Buck Sexton (06:38):
Oh, yeah.
Omeed Malik (06:39):
Yeah. So they were using private companies that went along with it, which they never should have to deprive us of our rights. It was at that point we knew we had to fight back, and one of the first steps in fighting back was what Don and his dad did with a company called Truth Social, which went public via SPAC. You saw the overwhelming success of that company and what that signaled to those of us who were financiers that wanted to do something was that people were so fed up, they weren't just going to vote at the ballot box. They're going to vote their dollars now too and support a company to go public. You then saw it with Rumble, which Don was one of the first investors in You then saw it with Public Square, which me and Don took public two years ago, and now you're seeing it again here with GrabAGun and this is how we're going to fight back.
(07:23):
It's by promoting and providing that financing that Don is talking about. That's how they were winning. They weren't allowing banks under the ESG paradigm to even loan to gun companies, even if they're profitable. So it's this uneconomic behavior that then provided the opportunity for us to push back. And by the way, it's totally capitalistic what we're doing. If you want to ruin your company and make it woke and only kind of cater to those random voices that we know are not the majority of the country, go ahead and keep doing that. It makes no sense. But Don and I, you guys and a bunch of the rest of us are going to join forces when we all became friends during the dark days of the Biden administration and provide the rest of the country options across the board in every aspect of their lives.
Buck Sexton (14:33):
Omeed and Don, great work. As always. Thanks for calling in to tell us about what you guys are up to. Keep it going and let's keep this economy roaring and keep the parallel economy growing alongside it. Thank you guys so much.
Donald Trump Jr. (14:44):
Thank you. Thanks a lot, guys.
Additional Information
GrabAGun Digital Holdings Inc. (“Pubco”), Colombier Acquisition Corp. II (“Colombier II”) and Metroplex Trading Company, LLC (d/b/a GrabAGun) (“GrabAGun”) have filed a Registration Statement on Form S-4 (as may be amended, the “Registration Statement”) with the SEC, which has, as of the date of this current filing, been declared effective. The Registration Statement includes a preliminary proxy statement of Colombier II and a prospectus in connection with the proposed business combination (the “Business Combination”) among Colombier II, Pubco, Gauge II Merger Sub Corp (“Colombier Merger Sub”), Gauge II Merger Sub LLC, (“GrabAGun Merger Sub”) and GrabAGun pursuant to the Business Combination Agreement, dated January 6, 2025, between the parties (the “Business Combination Agreement”).

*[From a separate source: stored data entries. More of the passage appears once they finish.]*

(** [memmove] copies the [n] source bytes to the destination and touches
    nothing else, however the two ranges overlap. *)
Theorem memmove_correct m dst src n :
  bytes m -> 0 <= n ->
  (forall i, 0 <= i < n -> memmove m dst src n (dst + i) = m (src + i))
  /\ (forall x, ~ (dst <= x < dst + n) -> memmove m dst src n x = m x).
Proof.
  intros Hm Hn. split.
  - intros i Hi. rewrite memmove_spec by done. rewrite (proj2 (inrange_spec _ _ _)) by lia.
    f_equal. lia.
  - intros x Hx. rewrite memmove_spec by done. by rewrite (proj2 (inrange_false _ _ _)).
Qed.

Lemma memmove_correct_witness :
  bytes (fun x => x mod 256) /\ 0 <= 4 /\ memmove (fun x => x mod 256) 12 10 4 (12 + 1) = 11.
Proof.
  assert (bytes (fun x => x mod 256)) as Hb by (intros x; by apply Z.mod_pos_bound).
  split; [exact Hb|]. split; [lia|].
  rewrite (proj1 (memmove_correct (fun x => x mod 256) 12 10 4 Hb ltac:(lia)) 1 ltac:(lia)).
  reflexivity.
Defined.

Lemma memmove_bytes m dst src n : bytes m -> 0 <= n -> bytes (memmove m dst src n).
Proof. intros Hm Hn x. rewrite memmove_spec by done. case_match; apply Hm. Qed.

(** ** Strings *)

(** The strings agree on their first [n] characters, up to and including the
    first NUL of [p]. *)
Definition streq (n : Z) (p q : cptr) : Prop :=
  forall i, 0 <= i < n -> (forall j, 0 <= j < i -> p j <> 0) -> p i = q i.

Lemma streq_step n p q :
  0 < n -> streq n p q <-> p 0 = q 0 /\ (p 0 <> 0 -> streq (n - 1) (adv p 1) (adv q 1)).
Proof.
  intros Hn. unfold streq, adv. split.
  - intros H. split; [apply H; lia|]. intros Hp i Hi Hj. apply H; [lia|].
    intros j Hj'. destruct (decide (j = 0)) as [->|]; [done|].
    replace j with (1 + (j - 1)) by lia. apply Hj. lia.
  - intros [H0 H] i Hi Hj. destruct (decide (i = 0)) as [->|]; [done|].
    replace i with (1 + (i - 1)) by lia. apply H; [apply Hj; lia|lia|].
    intros j Hj'. apply Hj. lia.
Qed.

Lemma strncmp_loop_zero n p q :
  strncmp_loop n p q = 0 <-> streq (Z.of_nat n) p q.
Proof.
  revert p q. induction n as [|n IH]; intros p q; simpl strncmp_loop.
  - split; [intros _ i Hi; lia|done].
  - rewrite streq_step by lia. replace (Z.of_nat (S n) - 1) with (Z.of_nat n) by lia.
    destruct (Z.eqb_spec (p 0) 0) as [E|E]; simpl.
    + split; [split; [lia|done]|lia].
    + destruct (Z.eqb_spec (p 0) (q 0)) as [E'|E']; simpl; [|split; lia || tauto].
      rewrite IH. tauto.
Qed.

(** [strncmp] returns zero exactly on strings that agree on their first
    [n] characters or up to a common NUL. *)
Theorem strncmp_zero p q n : strncmp p q n = 0 <-> streq n p q.
Proof.
  unfold strncmp. rewrite strncmp_loop_zero. unfold streq.
  split; intros H i Hi; apply H; lia.
Qed.

(** The first [k] characters of [t] are not NUL. *)
Definition nonul (t : cptr) (k : Z) : Prop := forall j, 0 <= j < k -> t j <> 0.

Lemma strlen_spec fuel t k :
  0 <= k < Z.of_nat fuel -> nonul t k -> t k = 0 -> strlen fuel t = Some k.
Proof.
  revert t k. induction fuel as [|fuel IH]; intros t k Hk Hn Hz; simpl; [lia|].
  destruct (decide (k = 0)) as [->|]; [by rewrite Hz|].
  rewrite (proj2 (Z.eqb_neq _ _)) by (apply Hn; lia).
  rewrite (IH _ (k - 1)); [simpl; f_equal; lia|lia| |].
  - intros j Hj. unfold adv. apply Hn. lia.
  - unfold adv. by replace (1 + (k - 1)) with k by lia.
Qed.

Lemma safestrcpy_loop_out k m s t x :
  ~ (s <= x < s + Z.of_nat k + 1) -> safestrcpy_loop k m s t x = m x.
Proof.
  revert m s t. induction k as [|k IH]; intros m s t Hx; simpl.
  - apply store8_ne. lia.
  - case_match; [rewrite !store8_ne by lia; done|].
    rewrite IH by lia. apply store8_ne. lia.
Qed.

Lemma safestrcpy_loop_spec k m s t :
  (forall i, 0 <= t i < 256) ->
  exists l, 0 <= l <= Z.of_nat k /\ nonul t l /\ (l < Z.of_nat k -> t l = 0)
    /\ (forall i, 0 <= i < l -> safestrcpy_loop k m s t (s + i) = t i)
    /\ safestrcpy_loop k m s t (s + l) = 0.
Proof.
  revert m s t. induction k as [|k IH]; intros m s t Ht; simpl.
  - exists 0. split_and!; try lia; [intros j; lia|]. rewrite Z.add_0_r. apply store8_eq.
  - destruct (Z.eqb_spec (t 0) 0) as [E|E].
    + exists 0. split_and!; try lia; [intros j; lia|].
      rewrite store8_ne by lia. rewrite Z.add_0_r, store8_eq, E. done.
    + destruct (IH (store8 m s (t 0)) (s + 1) (adv t 1)) as (l & Hl & Hn & Hz & Hc & H0).
      { intros i. apply Ht. }
      exists (l + 1). split_and!; try lia.
      * intros j Hj. destruct (decide (j = 0)) as [->|]; [done|].
        replace j with (1 + (j - 1)) by lia. apply Hn. lia.
      * intros. rewrite <- Hz by lia. unfold adv. f_equal. lia.
      * intros i Hi. destruct (decide (i = 0)) as [->|].
        -- rewrite Z.add_0_r, safestrcpy_loop_out, store8_eq, u8_small by (lia || done). done.
        -- replace (s + i) with (s + 1 + (i - 1)) by lia. rewrite Hc by lia.
           unfold adv. f_equal. lia.
      * by replace (s + (l + 1)) with (s + 1 + l) by lia.
Qed.

(** [safestrcpy] into a buffer of [n > 0] bytes always leaves a
    NUL-terminated string inside the buffer, the longest prefix of the source
    that fits, and writes nothing outside the buffer. *)
Theorem safestrcpy_spec m s t n :
  0 < n -> (forall i, 0 <= t i < 256) ->
  (exists l, 0 <= l < n /\ nonul t l /\ (l < n - 1 -> t l = 0)
     /\ (forall i, 0 <= i < l -> safestrcpy m s t n (s + i) = t i)
     /\ safestrcpy m s t n (s + l) = 0)
  /\ (forall x, ~ (s <= x < s + n) -> safestrcpy m s t n x = m x).
Proof.
  intros Hn Ht. unfold safestrcpy. rewrite (proj2 (Z.leb_gt _ _)) by lia. split.
  - destruct (safestrcpy_loop_spec (Z.to_nat (n - 1)) m s t Ht) as (l & Hl & ? & ? & ? & ?).
    exists l. rewrite Z2Nat.id in * by lia. split_and!; eauto; lia.
  - intros x Hx. apply safestrcpy_loop_out. lia.
Qed.

Lemma safestrcpy_spec_witness :
  exists m t, 0 < 3 /\ (forall i, 0 <= t i < 256) /\
  exists l, 0 <= l < 3 /\ safestrcpy m 100 t 3 (100 + l) = 0.
Proof.
  exists (fun _ => 7), (chars [115; 99; 104; 101; 100]).
  assert (forall i, 0 <= chars [115; 99; 104; 101; 100] i < 256) as Ht.
  { intros i. apply chars_bytes. repeat constructor; lia. }
  split; [lia|]. split; [exact Ht|].
  destruct (safestrcpy_spec (fun _ => 7) 100 _ 3 ltac:(lia) Ht) as [(l & Hl & _ & _ & _ & H0) _].
  exists l. split; [exact Hl|exact H0].
Defined.

(** ** Loads and stores *)

Section words.
Implicit Types (m : memory) (n : nat).

Lemma load_le_ext n m m' a :
  (forall x, a <= x < a + Z.of_nat n -> m x = m' x) -> load_le n m a = load_le n m' a.
Proof.
  revert a. induction n as [|n IH]; intros a H; simpl; [done|].
  rewrite (H a) by lia. rewrite (IH (a + 1)); [done|]. intros x Hx. apply H. lia.
Qed.

Lemma load_le_range n m a : bytes m -> 0 <= load_le n m a < 256 ^ Z.of_nat n.
Proof.
  intros Hm. revert a. induction n as [|n IH]; intros a.
  - simpl. lia.
  - rewrite Nat2Z.inj_succ, Z.pow_succ_r by lia. simpl.
    specialize (IH (a + 1)). specialize (Hm a). lia.
Qed.

Lemma load_le_digits n m a v :
  0 <= v < 256 ^ Z.of_nat n ->
  (forall i, 0 <= i < Z.of_nat n -> m (a + i) = v / 256 ^ i mod 256) ->
  load_le n m a = v.
Proof.
  revert a v. induction n as [|n IH]; intros a v Hv H.
  - simpl in *. lia.
  - simpl. rewrite <- (Z.add_0_r a) at 1. rewrite (H 0) by lia.
    rewrite Z.pow_0_r, Z.div_1_r.
    rewrite Nat2Z.inj_succ, Z.pow_succ_r in Hv by lia.
    rewrite (IH (a + 1) (v / 256)).
    + pose proof (Z.div_mod v 256). lia.
    + split; [apply Z.div_pos; lia|]. apply Z.div_lt_upper_bound; lia.
    + intros i Hi. replace (a + 1 + i) with (a + (i + 1)) by lia. rewrite H by lia.
      rewrite Z.pow_add_r, Z.pow_1_r, (Z.mul_comm _ 256), Zdiv.Zdiv_Zdiv by lia. done.
Qed.

Lemma load_store_le n m a v :
  0 <= v < 256 ^ Z.of_nat n -> load_le n (store_le n m a v) a = v.
Proof.
  intros Hv. apply load_le_digits; [done|]. intros i Hi. unfold store_le.
  zcases; try lia. repeat f_equal. lia.
Qed.

Lemma store_le_out n m a v x : ~ (a <= x < a + Z.of_nat n) -> store_le n m a v x = m x.
Proof. intros. unfold store_le. zcases; lia || done. Qed.

Lemma load_store_le_other n k m a b v :
  a + Z.of_nat n <= b \/ b + Z.of_nat k <= a -> load_le n (store_le k m b v) a = load_le n m a.
Proof. intros. apply load_le_ext. intros x Hx. apply store_le_out. lia. Qed.

Lemma store_le_bytes n m a v : bytes m -> bytes (store_le n m a v).
Proof.
  intros Hm x. unfold store_le. case_match; [by apply Z.mod_pos_bound|apply Hm].
Qed.

Lemma load_le_zero n m a : (forall x, a <= x < a + Z.of_nat n -> m x = 0) -> load_le n m a = 0.
Proof.
  intros Hz. apply load_le_digits; [lia|]. intros i Hi. rewrite Hz by lia.
  by rewrite Z.div_0_l, Z.mod_0_l by lia.
Qed.

Lemma load_memset_zero n m dst len a :
  dst <= a -> a + Z.of_nat n <= dst + len -> load_le n (memset m dst 0 len) a = 0.
Proof.
  intros H1 H2. apply load_le_zero. intros x Hx. rewrite memset_spec.
  by rewrite (proj2 (inrange_spec _ _ _)) by lia.
Qed.

Lemma load_memset_other n m dst c len a :
  a + Z.of_nat n <= dst \/ dst + len <= a ->
  load_le n (memset m dst c len) a = load_le n m a.
Proof.
  intros H. apply load_le_ext. intros x Hx. rewrite memset_spec.
  rewrite (proj2 (inrange_false _ _ _)) by lia. done.
Qed.
End words.
#[export] Hint Resolve store8_bytes memset_bytes store_le_bytes memmove_bytes : xv6.
#[global] Opaque memset memmove.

Colombier II has also filed with the SEC a definitive proxy statement (the “Proxy Statement”) containing important information about the Meeting and how Colombier II shareholders as of the Record Date established for purposes of the Meeting can vote their shares.
SHAREHOLDERS OF COLOMBIER II AND OTHER INTERESTED PARTIES ARE URGED TO READ THE PROXY STATEMENT, AND AMENDMENTS THERETO, IN CONNECTION WITH COLOMBIER II’S SOLICITATION OF PROXIES FOR THE EXTRAORDINARY GENERAL MEETING OF ITS SHAREHOLDERS TO BE HELD TO APPROVE THE BUSINESS COMBINATION BECAUSE THESE DOCUMENTS CONTAIN IMPORTANT INFORMATION ABOUT COLOMBIER II, GRABAGUN, PUBCO AND THE BUSINESS COMBINATION. Now that the Registration Statement has been declared effective, Colombier will mail the definitive proxy statement/prospectus and a proxy card to each shareholder of Colombier as of the Record Date. Shareholders will also be able to obtain copies of the Registration Statement and the Proxy Statement, without charge, on the SEC’s website at www.sec.gov or by directing a request to: Colombier Acquisition Corp. II, 214 Brazilian Avenue, Suite 200-J, Palm Beach, FL 33480; e-mail: colombier@icrinc.com.
Participants in The Solicitation
Pubco, Colombier II, GrabAGun, and their respective directors, executive officers and members, as applicable, may be deemed to be participants in the solicitation of proxies from the shareholders of Colombier II in connection with the Business Combination. Colombier II’s shareholders and other interested persons may obtain more detailed information regarding the names, affiliations, and interests of certain of Colombier executive officers and directors in the solicitation by reading Colombier II’s final prospectus filed with the SEC on November 20, 2023 in connection with Colombier II’s initial public offering (“IPO”), Colombier II’s Annual Report on Form 10-K for the year ended December 31, 2023, as filed with the SEC on March 25, 2024 and Colombier II’s other filings with the SEC. A list of the names of such directors and executive officers and information regarding their interests in the Business Combination, which may, in some cases, be different from those of shareholders generally, will be set forth in the Registration Statement relating to the Business Combination when it becomes available. These documents can be obtained free of charge from the source indicated above.
No Offer Or Solicitation
This communication is for informational purposes only and does not constitute an offer to sell or the solicitation of an offer to buy any securities, nor shall there be any sale of securities in any jurisdiction in which the offer, solicitation or sale would be unlawful prior to the registration or qualification under the securities laws of any such jurisdiction. No offering of securities shall be made except by means of a prospectus meeting the requirements of Section 10 of the Securities Act of 1933, as amended.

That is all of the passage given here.